Theoretically is the key word, I'm sad to say. In practice, it's so buggy and poorly designed that you might save more time if you did what you wanted by hand.
Let's start with the simplest possible script:
What does this do?
$xl = New-Object -com Excel.Application
$wb = $xl.Workbooks.Open("C:\Temp\file.xls")
Each invocation of this script creates a copy of Excel which then just hangs around. Indefinitely. Like this:
If you just created the COM object, Excel would exit. But since you opened a workbook, it does not. Not even closing the PowerShell window exits these instances. You have to actually go and kill them using a task manager application.
Okay. Let's try modifying the script to close the workbook:
Does this work?
$xl = New-Object -com Excel.Application
$wb = $xl.Workbooks.Open("C:\Temp\file.xls")
$wb.Close($false)
Har har har. No:
But according to the docs, there's supposed to be a method named Close. Why is it not there?

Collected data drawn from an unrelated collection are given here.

(** X24. After an event that sets the saved meetings the storage holds the
    text of the collection as it then is. When the write fails the
    collection keeps the change all the same, the storage keeps the old
    text, and the error says that the changes might not persist. *)
Theorem stored_after_mutation (e : event) (w : World) :
  sets_savedMeetings e (ui w) = true →
  (writable (localStorage w) = true →
   items (localStorage (step e w))
   = <[STORAGE_KEY := JSON_stringify_meetings (savedMeetings (ui (step e w)))]>
       (items (localStorage w))
   ∧ ui (step e w) = render (handler e (ui w)))
  ∧ (writable (localStorage w) = false →
     localStorage (step e w) = localStorage w
     ∧ savedMeetings (ui (step e w)) = savedMeetings (render (handler e (ui w)))
     ∧ error (ui (step e w))
       = Some "Could not save meetings. Your changes might not persist.").
Proof.
  intros Hsets. unfold step, persist_effect. rewrite Hsets. simpl.
  split; intros ->; by simpl.
Qed.

Lemma handler_keeps_savedMeetings e s :
  sets_savedMeetings e s = false → savedMeetings (handler e s) = savedMeetings s.
Proof.
  destruct e; simpl; intros Hsets; try done;
    unfold handleFileChange, handleDrop, processAudio_start, processAudio_settle,
      handleSaveMeeting, handleSaveSpeakerName, handleSaveTranscript, handleEditSection,
      handleSaveSection, handleDeleteMeeting, handleAskQuestion_start,
      handleAskQuestion_settle;
    repeat case_match; done.
Qed.
Lemma lazy_all_Forget (Q : nat -> Prop) (abstract : string) (w : World) :
  lazy_all Q w -> lazy_all Q (Forget abstract w).
Proof.
  unfold lazy_all. intros [Hb Hc]. split; [ | exact Hc].
  unfold Forget; simpl. apply map_Forall_delete. exact Hb.
Qed.

Lemma lazy_all_Flush (Q : nat -> Prop) (w : World) : lazy_all Q (Flush w).
Proof. split; simpl; apply map_Forall_empty. Qed.

(** A step that leaves the registry alone. *)
Lemma frame_quiet (Q : nat -> Prop) (w w1 : World) (o : outcome) (delta : list event) :
  reg w1 = reg w ->
  lazy_all Q w1 ->
  trace w1 = trace w ++ delta ->
  Forall (pev Q) delta ->
  frame_post Q w (w1, o).
Proof.
  intros Hr Hl Ht Hd.
  apply (frame_step Q w w1 o delta); try assumption; rewrite Hr; reflexivity.
Qed.

Lemma frame_silent (Q : nat -> Prop) (w w1 : World) (o : outcome) :
  reg w1 = reg w -> trace w1 = trace w -> lazy_all Q w1 ->
  frame_post Q w (w1, o).
Proof.
  intros Hr Ht Hl. apply (frame_quiet Q w w1 o []); auto.
  rewrite Ht. symmetry. apply app_nil_r.
Qed.

Lemma Extend_frame (Q : nat -> Prop) (abstract : string) (fn : extender) (w : World) :
  lazy_all Q w -> frame_post Q w (ok (Extend abstract fn w)).
Proof.
  intros Hl. pose proof (lazy_all_Extend Q abstract fn w Hl) as Hl'.
  destruct (instances (app w) !! canonical (app w) abstract) as [inst | ] eqn:Hi.
  - rewrite (Extend_cached abstract fn w inst Hi) in *.
    eapply frame_quiet; [reflexivity | exact Hl' | reflexivity | apply pev_rebound].
  - rewrite (Extend_uncached abstract fn w Hi) in *.
    apply frame_silent; [reflexivity | reflexivity | exact Hl'].
Qed.

Section FrameDiscipline.

Variable Q : nat -> Prop.
Variable mk : string -> World -> result.
Hypothesis mk_frame :
  forall abstract w, lazy_all Q w -> frame_post Q w (mk abstract w).

Lemma bind_frame abstract f singleton w :
  factory_ok Q f -> lazy_all Q w ->
  frame_post Q w (bind_ mk abstract f singleton w).
Proof.
  intros Hf Hl.
  pose proof (lazy_all_bind_installed Q abstract f singleton w Hf Hl) as Hl2.
  assert (H2 : frame_post Q w (bind_installed abstract f singleton w, Ok VNil))
    by (apply frame_silent; [reflexivity | reflexivity | exact Hl2]).
  unfold bind_. fold (bind_installed abstract f singleton w).
  destruct (match instances (app w) !! canonical (app w) abstract with
            | Some v => negb (is_nil v) | None => false end); [ | exact H2].
  eapply frame_trans; [exact H2 | ].
  apply frame_and_then; [apply mk_frame; exact Hl2 | ].
  intros w1 v1 Hl1.
  eapply frame_quiet; [reflexivity | | reflexivity | apply pev_rebound].
  apply (lazy_all_tables Q w1); [reflexivity | reflexivity | exact Hl1].
Qed.

Lemma action_frame a w :
  lazy_all Q w -> frame_post Q w (action_ mk a w).
Proof.
  intros Hl. destruct a; simpl.
  - apply bind_frame; [exact I | exact Hl].
  - apply bind_frame; [exact I | exact Hl].
  - rewrite (surjective_pairing (Instance abstract v w)).
    apply frame_silent;
      [reflexivity | reflexivity | apply lazy_all_Instance; exact Hl].
  - unfold Alias. destruct (String.eqb abstract alias).
    + apply frame_refl. exact Hl.
    + apply frame_silent; [reflexivity | reflexivity | ].
      apply (lazy_all_tables Q w); [reflexivity | reflexivity | exact Hl].
  - apply Extend_frame. exact Hl.
  - apply frame_silent; [reflexivity | reflexivity | ].
    apply lazy_all_Give; [exact I | exact Hl].
  - apply frame_silent; [reflexivity | reflexivity | ].
    apply lazy_all_Give; [exact I | exact Hl].
  - apply frame_and_then; [apply mk_frame; exact Hl | ].
    intros w1 v1 Hl1. apply frame_refl. exact Hl1.
  - apply frame_silent; [reflexivity | reflexivity | ].
    apply lazy_all_Forget. exact Hl.
  - apply frame_silent; [reflexivity | reflexivity | apply lazy_all_Flush].
  - apply frame_silent; [reflexivity | reflexivity | ].
    apply (lazy_all_tables Q w); [reflexivity | reflexivity | exact Hl].
  - apply frame_silent; [reflexivity | reflexivity | ].
    apply (lazy_all_tables Q w); [reflexivity | reflexivity | exact Hl].
Qed.

Lemma body_frame b :
  forall w, lazy_all Q w -> frame_post Q w (body_ mk b w).
Proof.
  induction b as [v | tag | msg | abstract | a k IH]; intros w Hl; simpl.
  - apply frame_refl. exact Hl.
  - apply frame_silent; [reflexivity | reflexivity | ].
    apply (lazy_all_tables Q w); [reflexivity | reflexivity | exact Hl].
  - apply frame_refl. exact Hl.
  - apply mk_frame. exact Hl.
  - apply frame_and_then; [apply action_frame; exact Hl | ].
    intros w1 _ Hl1. apply IH. exact Hl1.
Qed.

Lemma actions_frame l :
  forall w, lazy_all Q w -> frame_post Q w (actions_ mk l w).
Proof.
  induction l as [ | a l IH]; intros w Hl; simpl.
  - apply frame_refl. exact Hl.
  - apply frame_and_then; [apply action_frame; exact Hl | ].
    intros w1 _ Hl1. apply IH. exact Hl1.
Qed.

Lemma provider_Register_frame p w :
  Q (pid p) -> lazy_all Q w -> frame_post Q w (provider_Register mk p w).
Proof.
  intros Hp Hl. unfold provider_Register.
  apply (frame_trans Q w (emit [EvRegister (pid p)] w) (Ok VNil)).
  - eapply frame_quiet; [reflexivity | | reflexivity | ].
    + apply (lazy_all_tables Q w); [reflexivity | reflexivity | exact Hl].
    + constructor; [exact Hp | constructor].
  - apply actions_frame.
    apply (lazy_all_tables Q w); [reflexivity | reflexivity | exact Hl].
Qed.

Lemma provider_Boot_frame p w :
  Q (pid p) -> lazy_all Q w -> frame_post Q w (provider_Boot mk p w).
Proof.
  intros Hp Hl. unfold provider_Boot.
  apply (frame_trans Q w (emit [EvBoot (pid p)] w) (Ok VNil)).
  - eapply frame_quiet; [reflexivity | | reflexivity | ].
    + apply (lazy_all_tables Q w); [reflexivity | reflexivity | exact Hl].
    + constructor; [exact Hp | constructor].
  - apply actions_frame.
    apply (lazy_all_tables Q w); [reflexivity | reflexivity | exact Hl].
Qed.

Hmmm.
Let's try this:
$xl = New-Object -com Excel.Application
$wb = $xl.Workbooks.Open("C:\Temp\file.xls")
[System.Threading.Thread]::Sleep(1000)
$wb.Close($false)
Yeah. We have to wait unspecified amounts of time in unspecified places. This increases the chances that the script will succeed.
This gives you an impression of the type of quality and robustness we are dealing with here.
But the Excel processes are still hanging around. What else do we need to do for them to quit?
Ah! Now the processes are cleaning up. It's like a magic incantation: we have to tell Excel three times for it to leave.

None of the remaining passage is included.